Courtesy Sotheby’s
The Master of the Baroncelli Portraits, Pentecost (around 1490)
Old Master & 19th-century paintings evening auction, Sotheby’s, London, 5 July
Estimate £7m-£10m
The Master of the Baroncelli portraits, an anonymous painter active in Bruges in the late 15th century, painted only four known works, and this 106cm x 122cm oil on panel is one of the largest. The artist takes his moniker from the double portrait he painted in around 1490 of Pierantonio Bandini-Baroncelli and his wife Maria Bonciani (members of a wealthy Italian banking family), which now hangs in the Uffizi in Florence. The panel appearing for sale at Sotheby’s is best known as The Rapaert Pentecost, due to it having spent more than three centuries in the collection of the Rapaert de Grass family in Bruges. It has changed hands only three times in the 400-plus years since it was painted, and the last was in 2010, when a member of the Weissenbruch family of Brussels sold it at Christie’s in London for £4.1m (with fees) to the current vendor. The panel has spent the past decade on loan to the Groeningemuseum in Bruges.
Damien Perronnet/Art Digital Studio
Félix Vallotton, Baigneurs à Dieppe (1903)
Collection of Sir Peter Ustinov, Sotheby’s, Paris, 6 July
Estimate: €500,000-€700,000
Never-before seen at auction, this Vallotton seascape used to hang in the Paris hôtel particulier of the British actor, writer and film-maker Peter Ustinov. It was acquired by Ustinov in the 1960s from a gallery in Lausanne, run by the artist’s grandson, and now comes to the block from Ustinov’s collection, consigned to Sotheby’s by his children. The work dates to just a few years after Vallotton’s Les Nabis period—an early Modernist artistic group influenced by Japanese woodblocks—from which his most sought-after work comes, according to Sotheby’s France vice president Aurélie Vandervoorde: “With Vallotton, just a few years makes a huge difference”. Vallotton’s $3.4m auction record was made in 2016 at Sotheby’s Zurich for a 1890s Nabi-period painting, Nonetheless, Vandervoorde points out that the work still draws “a lot of inspiration” from Les Nabis, and can be seen as something of a bridge between this period and Vallotton’s later, more realistic style. She also notes that the work comes a few years after the artist discovered photography, which undoubtedly shaped the work’s “unusual and extremely modern” composition, in which figures cluster into one corner, leaving angular expanses of sea and sky. Vandervoorde adds that of all the works from the Ustinov sale, this one most clearly epitomises his taste—which was “very intellectual” and emblematic of his second home, Switzerland, where the “largest collectors of the Swiss Vallotton are and always have been”.
Courtesy Christie’s
Fra Angelico, The Crucifixion, with the Virgin, St John the Baptist and the Magdalen (around 1395-1455)
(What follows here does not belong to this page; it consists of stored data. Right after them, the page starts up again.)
(* ===== verification/TTSCoord.v ===== *)
(** * TTSCoord: the TTS pipeline lifecycle (machine M5)

    Models [core/http/endpoints/openai/ttscoord/ttscoord.go].  [NilState] and
    [NilEvent] are the nil interface values. *)
From S2P Require Import Prelude Coordinator.

Inductive State := Open | Closing | Closed | NilState.

Definition State_String (s : State) : string :=
  match s with
  | Open => "Open"
  | Closing => "Closing"
  | Closed => "Closed"
  | NilState => "%!s(<nil>)"
  end.

Inductive Event := Close | WorkerExited | NilEvent.

Definition Event_String (e : Event) : string :=
  match e with
  | Close => "Close"
  | WorkerExited => "WorkerExited"
  | NilEvent => "%!s(<nil>)"
  end.

Inductive Effect := Wake.

Definition Effect_String (e : Effect) : string := match e with Wake => "Wake" end.

Definition unhandled (s : State) (e : Event) : State * list Effect * option string :=
  (s, [], Some ("ttscoord: unhandled transition " +:+ State_String s +:+ " <- " +:+ Event_String e)).

Definition Next (s : State) (e : Event) : State * list Effect * option string :=
  match s with
  | Open =>
      match e with
      | Close => (Closing, [Wake], None)
      | WorkerExited => (Closed, [], None)
      | NilEvent => unhandled s e
      end
  | Closing =>
      match e with
      | Close => (Closing, [], None)
      | WorkerExited => (Closed, [], None)
      | NilEvent => unhandled s e
      end
  | Closed =>
      match e with
      | Close => (Closed, [], None)
      | WorkerExited => (Closed, [], None)
      | NilEvent => unhandled s e
      end
  | NilState => unhandled s e
  end.

Definition New {W} (sk : Sink Effect W) : Coordinator State Event Effect W :=
  Coordinator.New Open Next sk.

(** ** Specification: the order of the lifecycle *)
Definition rank (s : State) : nat :=
  match s with Open => 0 | Closing => 1 | Closed => 2 | NilState => 3 end.

(** ** Lemmas *)

Lemma step_wakes s e :
  length (step1 Next s e).2 + (if decide (rank s = 0) then 0 else 1) ≤
    (if decide (rank (step1 Next s e).1 = 0) then 0 else 1)%nat.
Proof. destruct s, e; vm_compute; lia. Qed.

Lemma step_rank s e : rank s ≤ rank (step1 Next s e).1.
Proof. destruct s, e; vm_compute; lia. Qed.

Lemma run_rank s es : rank s ≤ rank (run Next s es).1.
Proof.
  revert s. induction es as [|e es IH]; intros s; simpl; [done|].
  pose proof (step_rank s e) as H. destruct (step1 Next s e) as [s1 fx1]; simpl in H.
  specialize (IH s1). destruct (run Next s1 es); simpl in *. lia.
Qed.

Lemma run_wakes s es :
  length (run Next s es).2 + (if decide (rank s = 0) then 0 else 1) ≤
    (if decide (rank (run Next s es).1 = 0) then 0 else 1)%nat.
Proof.
  revert s. induction es as [|e es IH]; intros s; simpl; [done|].
  pose proof (step_wakes s e) as H. destruct (step1 Next s e) as [s1 fx1]; simpl in H.
  specialize (IH s1). destruct (run Next s1 es) as [s2 fx2]; simpl in *.
  rewrite length_app. lia.
Qed.

(** ** Theorems *)

(** The TTS lifecycle only moves forward (a prefix of the events never
    leaves a later phase than the whole run), and the worker is woken at most
    once, and only when the pipeline has left Open. *)
Theorem tts_wake_once es es' :
  rank (run Next Open es).1 ≤ rank (run Next Open (es ++ es')).1 ∧
  length (run Next Open es).2 ≤ 1 ∧
  (length (run Next Open es).2 = 1%nat → (run Next Open es).1 ≠ Open).
Proof.
  split_and!.
  - rewrite run_app. destruct (run Next Open es) as [s1 fx1]; simpl.
    pose proof (run_rank s1 es'). by destruct (run Next s1 es').
  - pose proof (run_wakes Open es) as H. simpl in H. case_decide; lia.
  - intros H1 H2. pose proof (run_wakes Open es) as H. rewrite H2 in H. simpl in H. lia.
Qed.
Lemma bound_session s s' : bound_step s s' → session_step s s'.
Proof.
  intros []; [done|by apply s_input_exit|..].
  - by eapply s_resp, RespSink.step_return.
  - by eapply s_resp, RespSink.step_report.
  - by eapply s_resp, RespSink.step_exit.
  - by apply s_c_finish.
  - by apply s_c_done.
Qed.

(** A done channel of the wait group is closed, or the session still holds it
    to close it. *)
Definition closable (s : Session) : Prop :=
  ∀ n, n ∈ s.(wg) → s.(chans) !! n = Some true ∨ s.(vadDone) = Some n ∨ s.(soundWindowDone) = Some n.

Definition all_closed (s : Session) : Prop := ∀ n, n ∈ s.(wg) → s.(chans) !! n = Some true.

Record signal_inv (s : Session) : Prop := {
  sg_loop : s.(main) = MLoop → closable s;
  sg_inputs : s.(main) ≠ MLoop → all_closed s;
  sg_session : 3 ≤ stage s.(main) → s.(sessionCancelled) = true;
  sg_compact : ∀ k c, s.(main) = MCompact k CJoin → s.(comps) !! k = Some c → c.(c_cancelled) = true;
}.

(** Every goroutine the session goroutine waits for has been told to stop. *)
Definition told (s : Session) : Prop :=
  match s.(main) with
  | MJoinInputs => all_closed s
  | MJoinResp => s.(sessionCancelled) = true ∧
      ∀ id g, s.(resp).(RespSink.rs).2.(RespSink.wg) !! id = Some g → g.(RespSink.g_at) = RespSink.InBody →
        g.(RespSink.g_cancelled) = true
  | MCompact k CJoin => ∀ c, s.(comps) !! k = Some c → c.(c_cancelled) = true
  | _ => True
  end.

Lemma close_chan_spec ch s s' :
  close_chan ch s = Some s' → ∃ n, ch = Some n ∧
    s' = MkSession s.(conn) (<[n := true]> s.(chans)) s.(vadDone) s.(soundWindowDone) s.(decodeDone)
           s.(wg) s.(decoding) s.(sessionCancelled) s.(resp) s.(comps) s.(main) s.(registered) ∧
    n < length s.(chans).
Proof.
  unfold close_chan. destruct ch as [n|]; [|done]. simpl. destruct (s.(chans) !! n) as [[]|] eqn:Hn; [done| |done].
  intros [= <-]. exists n. split_and!; [done|done|]. by eapply lookup_lt_Some.
Qed.

(** Closed channels stay closed. *)
Lemma close_insert n m (l : list bool) : n < length l → m = n ∨ l !! m = Some true → <[n := true]> l !! m = Some true.
Proof.
  intros Hn. rewrite list_lookup_insert_Some. destruct (decide (m = n)) as [->|Hne]; [auto|].
  intros [?|Hm]; [done|]. right. by split; [congruence|].
Qed.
Old Master paintings evening sale, Christie’s, London, 6 July
Estimate: £4m-£6m
Autograph works by Fra Angelico at auction are rare as hen’s teeth—only two are recorded this century: a small panel, which sold at Christie’s in New York last year for $4.7m (with fees), and a slightly larger one, which sold in Italy in 2003 for $1.2m (with fees). But Christie’s is offering a gold-ground crucifixion scene that was rediscovered as a work by the Florentine artist by Francis Russell, Christie’s UK deputy chairman. The work had previously been ascribed to Lorenzo Monaco, in whose workshop Fra Angelico is thought to have trained. The panel is believed to have been acquired by William Bingham Baring, 2nd Lord Ashburton, in the 18th century. It is not currently guaranteed and, Russell says, will not be available for guarantee.